* [Exercise input]
Lemma to_close_sound s : forall body,
  to_close s = Some body ->
  exists post, s = body +:+ String "}"%char post /\ count "}"%char body = 0.
Proof.
  induction s as [|c s IH]; intros body H; simpl in H; [discriminate H|].
  destruct (Ascii.eqb_spec c "}"%char) as [->|Hc].
  - injection H as <-. exists s. split; reflexivity.
  - destruct (to_close s) as [b|]; [|discriminate H].
    injection H as <-. destruct (IH b eq_refl) as (post & -> & Hn).
    exists post. split; [reflexivity|].
    simpl. destruct (Ascii.eqb_spec c "}"%char); [contradiction|exact Hn].
Qed.

Lemma search_json_sound s : forall m,
  search_json s = Some m ->
  exists pre body post,
    s = pre +:+ m +:+ post /\ m = "{" +:+ body +:+ "}" /\
    body <> EmptyString /\ count "}"%char body = 0.
Proof.
  induction s as [|c s IH]; intros m H; simpl in H; [discriminate H|].
  assert (Hrec : search_json s = Some m ->
                 exists pre body post,
                   String c s = pre +:+ m +:+ post /\ m = "{" +:+ body +:+ "}" /\
                   body <> EmptyString /\ count "}"%char body = 0).
  { intros H'. destruct (IH m H') as (pre & body & post & -> & Hm & Hb & Hn).
    exists (String c pre), body, post. repeat split; assumption. }
  destruct (Ascii.eqb_spec c "{"%char) as [->|Hc]; [|now apply Hrec].
  destruct (to_close s) as [[|b body]|] eqn:E; try now apply Hrec.
  injection H as <-.
  destruct (to_close_sound s _ E) as (post & -> & Hn).
  exists EmptyString, (String b body), post. repeat split.
  - change (String "{"%char (String b body +:+ "}" +:+ post)
            = String "{"%char ((String b body +:+ "}") +:+ post)).
    now rewrite append_assoc.
  - discriminate.
  - exact Hn.
Qed.

Lemma search_json_flat pre body post :
  count "{"%char pre = 0 -> body <> EmptyString -> count "}"%char body = 0 ->
  search_json (pre +:+ "{" +:+ body +:+ "}" +:+ post)
  = Some ("{" +:+ body +:+ "}").
Proof.
  intros Hpre Hb Hn. induction pre as [|c pre IH].
  - rewrite append_nil.
    change ("{" +:+ body +:+ "}" +:+ post)
      with (String "{"%char (body +:+ String "}"%char post)).
    simpl. rewrite to_close_append by assumption.
    destruct body; [contradiction|reflexivity].
  - rewrite append_cons. simpl in Hpre |- *.
    destruct (Ascii.eqb c "{"%char); [discriminate Hpre|].
    now apply IH.
Qed.

Lemma close_at_flat body post :
  count "{"%char body = 0 -> count "}"%char body = 0 ->
  close_at 0 (body +:+ String "}"%char post) = Some (body +:+ "}").
Proof.
  induction body as [|c body IH]; intros Ho Hc; [reflexivity|].
  rewrite !append_cons. simpl in Ho, Hc |- *.
  destruct (Ascii.eqb c "}"%char); [discriminate Hc|].
  destruct (Ascii.eqb c "{"%char); [discriminate Ho|].
  now rewrite IH.
Qed.

(** On an object with no brace inside, after prose with no opening
    brace, the code and the specification extract the same text. *)
Lemma search_json_agrees_flat pre body post :
  count "{"%char pre = 0 -> body <> EmptyString ->
  count "{"%char body = 0 -> count "}"%char body = 0 ->
  first_balanced (pre +:+ "{" +:+ body +:+ "}" +:+ post)
  = search_json (pre +:+ "{" +:+ body +:+ "}" +:+ post).
Proof.
  intros Hpre Hb Ho Hc. rewrite search_json_flat by assumption.
  clear Hb. induction pre as [|c pre IH].
  - rewrite append_nil.
    change ("{" +:+ body +:+ "}" +:+ post)
      with (String "{"%char (body +:+ String "}"%char post)).
    simpl. now rewrite close_at_flat.
  - rewrite append_cons. simpl in Hpre |- *.
    destruct (Ascii.eqb c "{"%char); [discriminate Hpre|].
    now apply IH.
Qed.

* [Task requirements]
Write the line containing "Lemma search_json_agrees_flat pre" and all the lines after it out again, word for word, through the end of the material, and nothing besides.

* [Answer box]
Lemma search_json_agrees_flat pre body post :
  count "{"%char pre = 0 -> body <> EmptyString ->
  count "{"%char body = 0 -> count "}"%char body = 0 ->
  first_balanced (pre +:+ "{" +:+ body +:+ "}" +:+ post)
  = search_json (pre +:+ "{" +:+ body +:+ "}" +:+ post).
Proof.
  intros Hpre Hb Ho Hc. rewrite search_json_flat by assumption.
  clear Hb. induction pre as [|c pre IH].
  - rewrite append_nil.
    change ("{" +:+ body +:+ "}" +:+ post)
      with (String "{"%char (body +:+ String "}"%char post)).
    simpl. now rewrite close_at_flat.
  - rewrite append_cons. simpl in Hpre |- *.
    destruct (Ascii.eqb c "{"%char); [discriminate Hpre|].
    now apply IH.
Qed.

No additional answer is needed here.